I'm trying to solve the following problem:
A particle with electric charge e moves with 4-velocity $U_{\alpha}$ in a spacetime with metric $g_{αβ}$ in the presence of a vector potential $A_µ$. The equation describing this particle’s motion can be written $$U^{\beta} \nabla_{\beta} U_{\alpha} = e(\nabla_{\alpha} A_{\beta} - \nabla_{\beta} A_{\alpha})U^{\beta} $$.
The spacetime admits a Killing vector field $ξ^α$ such that $$\cal L_{\xi} g_{αβ} = 0,$$ $$\mathcal{L}_{\xi} A_α = 0.$$
Show that the quantity $(U_α + eA_α)ξ^α$ is constant along the worldline of the particle.
With all the derivatives introduced in GR, I'm slightly confused about what constant exactly means in this case.
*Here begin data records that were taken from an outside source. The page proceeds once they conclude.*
Lemma launch_spec valid ready wr rd now p v (n : node) height maxPri m p' v' n' e :
  launch valid ready wr rd now p v n height maxPri m = Ok (p', v', n', e) ->
  votedRecord p' = votedRecord p
  /\ if launched valid ready v maxPri (p_nodeID p) m then exists vc, voteCollector p' = Some vc /\ (length (votes vc) <= 1)%nat
     else voteCollector p' = voteCollector p.
Proof.
  unfold launch, launched. destruct (validateAndCollectProposeMsg _ _ _ _ _) as [[v1 ok] b]; cbn [fst snd].
  destruct ok; cbn [andb]; [|by intros [= <- _ _ _]]. destruct (wait_ready _ _ _); cbn [negb]; [|by intros [= <- _ _ _]].
  destruct (md_dkgBls (n_md n)) as [d|] eqn:Ed; [|done]. destruct (dkg_Sign _ _) as [[sig pk]|]; [|intros [= <- _ _ _]; split; [done|]; eexists; split; [done|cbn; lia]].
  destruct (lru_Get _ _) as [c rec]. intros H. apply outcome_bind_Ok in H as ([[[p1 v2] n1] e1] & Ha & H).
  eapply aggSignDispose_spec in Ha as (vc' & r & Ht & -> & _); [|done|apply commits_cancel].
  assert (Hl : (length (votes vc') <= 1)%nat).
  { apply tryAggregate_spec in Ht as (_ & _ & [[-> _]|(-> & _)]); cbn; lia. }
  assert (votedRecord p' = votedRecord p /\ voteCollector p' = Some vc') as [H1 H2]; [|eauto].
  destruct e1 as [e1|]; [destruct e1|]; try (by injection H as <- _ _ _);
    (apply outcome_bind_Ok in H as ([[ss m1] e2] & _ & H); destruct e2; by injection H as <- _ _ _).
Qed.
Nevertheless, I tried taking the Lie derivative of the above quantity and used the fact that $\cal L_{\xi} A_{\alpha} = 0$ to arrive at the following:
$$ L_{\vec {U}} (U_{\alpha} + eA_{\alpha})ξ^{\alpha} = \xi^{\alpha} e U^{\gamma} \nabla_{\alpha} A_{\gamma} + U^{\gamma} U_{\alpha} \nabla_{\gamma} \xi^{\alpha} + U^{\gamma} e A_{\alpha} \nabla_{\gamma} \xi^{\alpha}, $$
using $\cal L_{\xi} A_{\alpha} = 0$, I can convert $\xi^{\alpha} \nabla_{\alpha} A_{\gamma} = - A_{\alpha} \nabla_{\gamma} \xi^{\alpha}$ to get
$$L_{\vec {U}} (U_{\alpha} + eA_{\alpha})ξ^{\alpha} = U^{\gamma} U_{\alpha} \nabla_{\gamma} \xi^{\alpha}$$
which is clearly not zero. I haven't used the fact that $\cal L_{\xi} g_{αβ} = 0$ but I don't know how to apply it here. Also, I know this question was treated in Conserved quantities from Killing vectors in the presence of electric charge but there they use the action and we haven't talked much about that in the course, so I think it is not necessarily meant to be solved with it. Any ideas?